En 1927 et 1928, la Britannique Maud Christine Cairney (1893-1939) a fait parler d’elle en réalisant de remarquables premières ascensions en été et en hiver à l’Ober Gabelhorn, à la Pointe de Zinal et à la Dent Blanche.

 

Il leur aura fallu neuf heures pour rejoindre l’hôtel du Mountet (env. 2860 m) le 10 février 1927 depuis le village d’Ayer (1478 m), dans le val d’Anniviers, en passant par le village désert de Zinal. Un temps regrettable, déclara l’alpiniste britannique Maud Christine Cairney dans son article «Ober Gabelhorn. First Winter Ascent from Mountet», paru en 1928 dans le Ladies’ Alpine Club Year Book, et l’année suivante dans le British Ski Year Book. Mais Lady Maud avait une excuse: «Je n’avais commencé le ski que la semaine précédente.»

Des débuts fracassants: 16 kilomètres et 1400 mètres de dénivelé en guise de première course à skis. «Quand on est très fatiguée, une conversion vous semble être l’effort le plus diabolique qu’on puisse imaginer, et je gémissais intérieurement chaque fois que j’arrivais à la fin d’une traversée.» Sa seule consolation: Benoît Theytaz, directeur de l’hôtel du Mountet, s’en sortait encore moins bien à skis. Contrairement à ses deux guides, les frères Hilaire et Théophile Theytaz. A l’époque, ce dernier était même considéré comme le meilleur skieur de la vallée.

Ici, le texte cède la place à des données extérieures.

Definition mem_write (offset : Z) (data : list Z) (m : Memory) : Outcome E Memory :=
  let? end_ := add_u64 offset (Z.of_nat (length data)) in
  let? m' := (if mem_size m <? end_ then mem_resize end_ m else Ok m) in
  if end_ <? offset then Panic
  else Ok (mkMemory (take (Z.to_nat offset) (mem_data m') ++ data
                     ++ drop (Z.to_nat end_) (mem_data m')) (last_gas_cost m')).

Definition mem_write_word (offset : Z) (w : Word) (m : Memory) : Outcome E Memory :=
  mem_write offset w m.
End MemoryOps.

(** ** Stack *)

Definition MAX_STACK_SIZE : nat := 1024.
Abbreviation Stack := (list Word).

Definition push (value : Word) : ST Stack ExecutionError unit :=
  fun s => if (MAX_STACK_SIZE <=? length s)%nat then (Err StackOverflow, s)
           else (Ok tt, s ++ [value]).
Definition pop : ST Stack ExecutionError Word :=
  fun s => match last s with
           | Some v => (Ok v, take (length s - 1) s)
           | None => (Err StackUnderflow, s)
           end.
Definition peek (depth : nat) (s : Stack) : Outcome ExecutionError Word :=
  if (length s <=? depth)%nat then Err StackUnderflow
  else index s (length s - 1 - depth).
Definition dup (depth : nat) : ST Stack ExecutionError unit :=
  do! value := (fun s => (peek depth s, s)) in push value.
(** [Vec::swap(len - 1, len - 1 - depth)]. *)
Definition swap (depth : nat) : ST Stack ExecutionError unit :=
  fun s => let len := length s in
    if (len <=? depth)%nat then (Err StackUnderflow, s)
    else match s !! (len - 1)%nat, s !! (len - 1 - depth)%nat with
         | Some x, Some y => (Ok tt, <[(len - 1)%nat := y]> (<[(len - 1 - depth)%nat := x]> s))
         | _, _ => (Panic, s)
         end.
Lemma expect_status_cases t s m :
  (status t <> s /\ rejected (expect_status t s m) m)
  \/ (status t = s /\ expect_status t s m = (Ok tt, m)).
Proof.
  unfold expect_status, rejected. case_bool_decide; cbn; [right|left]; eauto.
Qed.

Lemma lock_cases i m :
  rejected (lock_bridge i m) m
  \/ exists t, bridges m !! i = Some t /\ status t = Pending
       /\ lock_bridge i m = (Ok tt, with_status m i t Locked).
Proof.
  unfold lock_bridge, sbind. destruct (get_mut_cases i m) as [[e ->]|(t & Ht & ->)]; [left; by exists e|].
  destruct (expect_status_cases t Pending m) as [[_ [e ->]]|[Hs ->]]; [left; by exists e|]. eauto.
Qed.

Lemma relay_cases i m :
  rejected (relay_bridge i m) m
  \/ exists t, bridges m !! i = Some t /\ status t = Locked
       /\ relay_bridge i m
          = (Ok tt, set_pending (push_pending (target_shard t) i
                       (drop_pending (source_shard t) i (pending_by_shard m)))
                      (with_status m i t Relayed)).
Proof.
  unfold relay_bridge, sbind. destruct (get_mut_cases i m) as [[e ->]|(t & Ht & ->)]; [left; by exists e|].
  destruct (expect_status_cases t Locked m) as [[_ [e ->]]|[Hs ->]]; [left; by exists e|]. eauto.
Qed.

Lemma lock_ok i m t :
  bridges m !! i = Some t -> status t = Pending ->
  lock_bridge i m = (Ok tt, with_status m i t Locked).
Proof. intros Ht Hs. unfold lock_bridge, sbind, get_mut, expect_status. by rewrite Ht; cbn; rewrite Hs. Qed.

Lemma relay_ok i m t :
  bridges m !! i = Some t -> status t = Locked ->
  relay_bridge i m
  = (Ok tt, set_pending (push_pending (target_shard t) i
               (drop_pending (source_shard t) i (pending_by_shard m))) (with_status m i t Relayed)).
Proof. intros Ht Hs. unfold relay_bridge, sbind, get_mut, expect_status. by rewrite Ht; cbn; rewrite Hs. Qed.
(** ** Methods that block on their own lock *)

(** Once 21 validators are active, a registration that passes the hardware, stake and
    address checks never returns: [register_validator] still holds the read guard of
    [validators] when [replace_validator] asks for the write guard. *)
Theorem register_validator_full_blocks (m : ValidatorManager) now cpu a pk stake :
  (check_hardware_features cpu).2 = true -> MIN_VALIDATOR_STAKE <= stake ->
  address_to_id m !! a = None -> MAX_VALIDATORS <= active_records m ->
  register_validator now cpu a pk stake m = (Deadlock, m).
Proof.
  intros Hcpu Hmin Hnew Hfull. unfold register_validator. rewrite Hcpu. cbn [negb].
  rewrite (proj2 (Z.ltb_ge _ _)) by lia. unfold sbind at 1, sget at 1. cbn beta iota.
  rewrite Hnew, bool_decide_false by (by intros []).
  unfold sbind at 1, slift at 1, acquire_read. cbn beta iota.
  unfold sbind at 1, sget at 1. cbn beta iota. by rewrite (proj2 (Z.leb_le _ _)) by lia.
Qed.

(** Slashing a known validator for double signing takes a twentieth of its stake and marks
    it Slashed, but never returns: the record's write guard is held when
    [update_validator_set] asks for a read guard, so the elected set stays as it was. *)
Theorem slash_double_sign_blocks (m : ValidatorManager) (i : Z) (r : ValidatorRecord) :
  validators m !! i = Some r -> fits 128 (vr_stake r) -> fits 128 (slashed_amount r + vr_stake r / 20) ->
  exists m', slash_double_sign i m = (Deadlock, m')
    /\ (exists r', validators m' !! i = Some r' /\ vr_status r' = Slashed
          /\ vr_stake r' = vr_stake r - vr_stake r / 20
          /\ voting_power r' = calculate_voting_power (vr_stake r'))
    /\ current_set m' = current_set m.
Proof.
  intros Hi Hs Hf. unfold slash_double_sign, sbind at 1, slift at 1, acquire_write. cbn beta iota.
  unfold sbind at 1, on_record. rewrite Hi.
  assert (Hle : 0 <= vr_stake r / 20 <= vr_stake r).
  { unfold fits in Hs. split; [apply Z.div_pos; lia|]. apply Z.div_le_upper_bound; lia. }
  unfold sbind at 1, sget at 1. cbn beta iota. unfold sbind at 1, record_slash, sbind at 1, sget at 1.
  cbn beta iota. rewrite (proj2 (Z.ltb_ge _ _)) by lia.
  unfold sbind, slift, sub_u128, smod, sget. rewrite arith_fits by (unfold fits in *; lia).
  cbn beta iota. cbn [slashed_amount set_stake]. unfold add_u128. rewrite arith_fits by done.
  cbn beta iota. destruct (_ <? MIN_VALIDATOR_STAKE); cbn beta iota; unfold sret; cbn beta iota.
  all: eexists; split; [reflexivity|]; cbn; split; [|done]; eexists; rewrite lookup_insert_eq; by split_and!.
Qed.
End Manager.

(** ** Quorums *)

Section Quorums.
Context `{BP : BuildProfile}.

(** The voting power of the members of a set of identifiers. *)
Definition power_of (P : Z -> bool) (s : ValidatorSet) : Z :=
  list_sum (map (fun v => if P (vi_id v) then vi_voting_power v else 0) (set_validators s)).

Lemma sum_u64_exact {E} l a :
  Forall (fun x => 0 <= x) l -> 0 <= a -> a + list_sum l < 2 ^ 64 ->
  foldl (fun acc x => let? a := acc in add_u64 a x) (@Ok E Z a) l = Ok (a + list_sum l).
Proof.
  intros Hl. revert a. induction Hl as [|x l Hx Hl IH]; intros a Ha Hs; cbn in *; [f_equal; lia|].
  pose proof (list_sum_nonneg l Hl). fold (list_sum l) in *. unfold add_u64.
  rewrite arith_fits by (unfold fits; lia). rewrite IH by lia. f_equal. lia.
Qed.

Lemma power_inclusion_exclusion P Q (s : ValidatorSet) :
  power_of P s + power_of Q s
  = power_of (fun i => P i || Q i) s + power_of (fun i => P i && Q i) s.
Proof.
  unfold power_of, list_sum. induction (set_validators s) as [|v l IH]; cbn [map foldr]; [done|].
  destruct (P (vi_id v)), (Q (vi_id v)); cbn [orb andb] in *; lia.
Qed.

Lemma power_le_total P (s : ValidatorSet) :
  Forall (fun v => 0 <= vi_voting_power v) (set_validators s) ->
  power_of P s <= list_sum (map vi_voting_power (set_validators s)).
Proof.
  unfold power_of, list_sum. induction 1 as [|v l Hv Hl IH]; cbn; [done|]. destruct (P _); lia.
Qed.

(** C21. Two groups of validators that both reach [quorum_voting_power] share validators with
    more than a third of the total voting power, so at least one honest validator when less
    than a third of the power is faulty; the computation does not overflow below 2^63. *)
Theorem quorum_intersection (s : ValidatorSet) (P Q : Z -> bool) :
  Forall (fun v => 0 <= vi_voting_power v) (set_validators s) ->
  list_sum (map vi_voting_power (set_validators s)) < 2 ^ 63 ->
  exists t q, total_voting_power s = @Ok PacyteError Z t /\ quorum_voting_power s = @Ok PacyteError Z q
    /\ t = list_sum (map vi_voting_power (set_validators s))
    /\ (q <= power_of P s -> q <= power_of Q s -> t < 3 * power_of (fun i => P i && Q i) s).
Proof.
  intros Hpos Hmax. set (t := list_sum _) in *. exists t, (t * 2 / 3 + 1).
  assert (Ht : 0 <= t) by (apply list_sum_nonneg, Forall_map, Hpos).
  assert (Hsum : total_voting_power s = @Ok PacyteError Z t).
  { unfold total_voting_power, sum_u64. rewrite sum_u64_exact; [f_equal; lia| |done|].
    - by apply Forall_map.
    - fold t. lia. }
  split_and!; [done| |done|].
  - unfold quorum_voting_power. rewrite Hsum. cbn. unfold two_thirds, mul_u64, add_u64.
    assert (0 <= t * 2 / 3 <= t) by (split; [apply Z.div_pos; lia|apply Z.div_le_upper_bound; lia]).
    rewrite arith_fits by (unfold fits; lia). cbn. by rewrite arith_fits by (unfold fits; lia).
  - intros HP HQ. pose proof (power_inclusion_exclusion P Q s).
    pose proof (power_le_total (fun i => P i || Q i) s Hpos). fold t in H0.
    pose proof (Z.div_mod (t * 2) 3). pose proof (Z.mod_pos_bound (t * 2) 3). lia.
Qed.
End Quorums.

(** ** Concrete runs *)

Section Witnesses.
#[local] Existing Instance release_profile.
#[local] Instance order : HashMapIter Z ValidatorRecord := key_order.

(** A CPU with all of AVX-512 F, BW, DQ and VL. *)
Definition demo_cpu : Arch := X86_64 (Z.shiftl 1 16 + Z.shiftl 1 30 + Z.shiftl 1 17 + Z.shiftl 1 26).
Definition demo_address (i : Z) : Address := replicate 31 0 ++ [i].
Definition enroll (m : ValidatorManager) (i : Z) : ValidatorManager :=
  (register_validator 0 demo_cpu (demo_address i) [] (MIN_VALIDATOR_STAKE + i) m).2.
(** Twenty-one registrations on a fresh manager. *)
Definition demo_set : ValidatorManager := foldl enroll validator_manager_new (seqZ 1 21).

Lemma demo_stakes_ok : stakes_ok demo_set.
Proof.
  split; [|by vm_compute].
  assert (H : map_Forall (fun _ r => 0 <= vr_stake r) (validators demo_set)); [|exact H].
  refine (proj1 (bool_decide_eq_true (map_Forall (fun _ r => 0 <= vr_stake r) (validators demo_set))) _).
  vm_compute. reflexivity.
Qed.

Lemma update_validator_set_elects_top_witness :
  exists chosen, update_validator_set NoGuard demo_set
    = (Ok tt, set_current (mkSet (map info_of chosen) (list_sum (map vr_stake chosen)) 0) demo_set).
Proof.
  destruct (update_validator_set_elects_top demo_set demo_stakes_ok) as (chosen & H & _).
  exists chosen. exact H.
Defined.

Lemma manager_ok_new : manager_ok validator_manager_new.
Proof. split; cbn; [done|..]; intros ? ?; by rewrite lookup_empty. Qed.

Lemma stakes_ok_new : stakes_ok validator_manager_new.
Proof. split; [|by vm_compute]. intros i r. cbn. by rewrite lookup_empty. Qed.

Lemma register_validator_ok_witness :
  exists m', register_validator 7 demo_cpu (demo_address 1) [] MIN_VALIDATOR_STAKE validator_manager_new
             = (Ok 1, m') /\ manager_ok m'.
Proof.
  destruct (register_validator_ok validator_manager_new 7 demo_cpu (demo_address 1) [] MIN_VALIDATOR_STAKE)
    as (m' & H & _ & _ & Hok & _);
    [apply manager_ok_new|apply stakes_ok_new|by vm_compute..|].
  exists m'. by split.
Defined.

Lemma register_validator_full_blocks_witness :
  register_validator 7 demo_cpu (demo_address 99) [] MIN_VALIDATOR_STAKE demo_set = (Deadlock, demo_set).
Proof. apply (register_validator_full_blocks demo_set); by vm_compute. Defined.

Lemma slash_double_sign_blocks_witness :
  exists m', slash_double_sign 3 demo_set = (Deadlock, m') /\ current_set m' = current_set demo_set.
Proof.
  destruct (validators demo_set !! 3) as [r|] eqn:Hr; [|by vm_compute in Hr].
  assert (Hv : vr_stake r = MIN_VALIDATOR_STAKE + 3 /\ slashed_amount r = 0).
  { apply (f_equal (fmap (fun r => (vr_stake r, slashed_amount r)))) in Hr. vm_compute in Hr.
    injection Hr as H1 H2. exact (conj (eq_sym H1) (eq_sym H2)). }
  assert (Hs : fits 128 (vr_stake r)) by (clear Hr; rewrite (proj1 Hv); by vm_compute).
  assert (Hf : fits 128 (slashed_amount r + vr_stake r / 20)).
  { clear Hr. rewrite (proj1 Hv), (proj2 Hv). by vm_compute. }
  destruct (slash_double_sign_blocks demo_set 3 r Hr Hs Hf) as (m' & H & _ & Hc).
  exists m'. exact (conj H Hc).
Defined.

Lemma quorum_intersection_witness :
  let s := mkSet (map (fun i => mkInfo i (demo_address i) [] 1 1 true) [1; 2; 3; 4]) 4 0 in
  exists t q, total_voting_power s = @Ok PacyteError Z t /\ quorum_voting_power s = @Ok PacyteError Z q
    /\ t < 3 * power_of (fun i => (i <=? 3) && (2 <=? i)) s.
Proof.
  destruct (quorum_intersection
    (mkSet (map (fun i => mkInfo i (demo_address i) [] 1 1 true) [1; 2; 3; 4]) 4 0)
    (fun i => i <=? 3) (fun i => 2 <=? i)) as (t & q & Ht & Hq & _ & H); [|by vm_compute|].
  { repeat constructor; done. }
  exists t, q. split; [exact Ht|]. split; [exact Hq|]. apply H.
  - vm_compute in Hq. injection Hq as <-. by vm_compute.
  - vm_compute in Hq. injection Hq as <-. by vm_compute.
Defined.
End Witnesses.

Le lendemain, la skieuse novice et ses guides s’exercèrent à progresser encordés sur le glacier de Zinal, après avoir passé la matinée au soleil devant l’hôtel. A l’époque, il y avait deux bâtiments au Mountet: l’hôtel du Mountet, construit en 1910 par la famille de guides Theytaz d’Ayer, et la cabane du Mountet, propriété de la section Les Diablerets du CAS, construite en 1871 et agrandie en 1919, également appelée cabane Constantia alors.

L’hôtelier observa la course au télescope

Deux jours après leur arrivée à l’hôtel du Mountet, Maud Christine Cairney, Hilaire et Théophile Theytaz se mirent en route à 6 h le matin pour la première ascension hivernale à skis de l’Ober Gabelhorn depuis le côté du Mountet. La toute première ascension de ce type avait été réalisée le 3 février 1920 par Joseph Knubel et Marcel Kurz depuis Trift, du côté de Zermatt. En ce 12 février 1927, l’hôtelier Benoît Theytaz resta à l’hôtel, promettant de suivre la course au télescope et d’aller chercher de l’aide au plus vite à Ayer si un malheur devait arriver. «Cet au revoir encourageant fut le meilleur que j’aie jamais eu!», écrivit Maud Christine Cairney.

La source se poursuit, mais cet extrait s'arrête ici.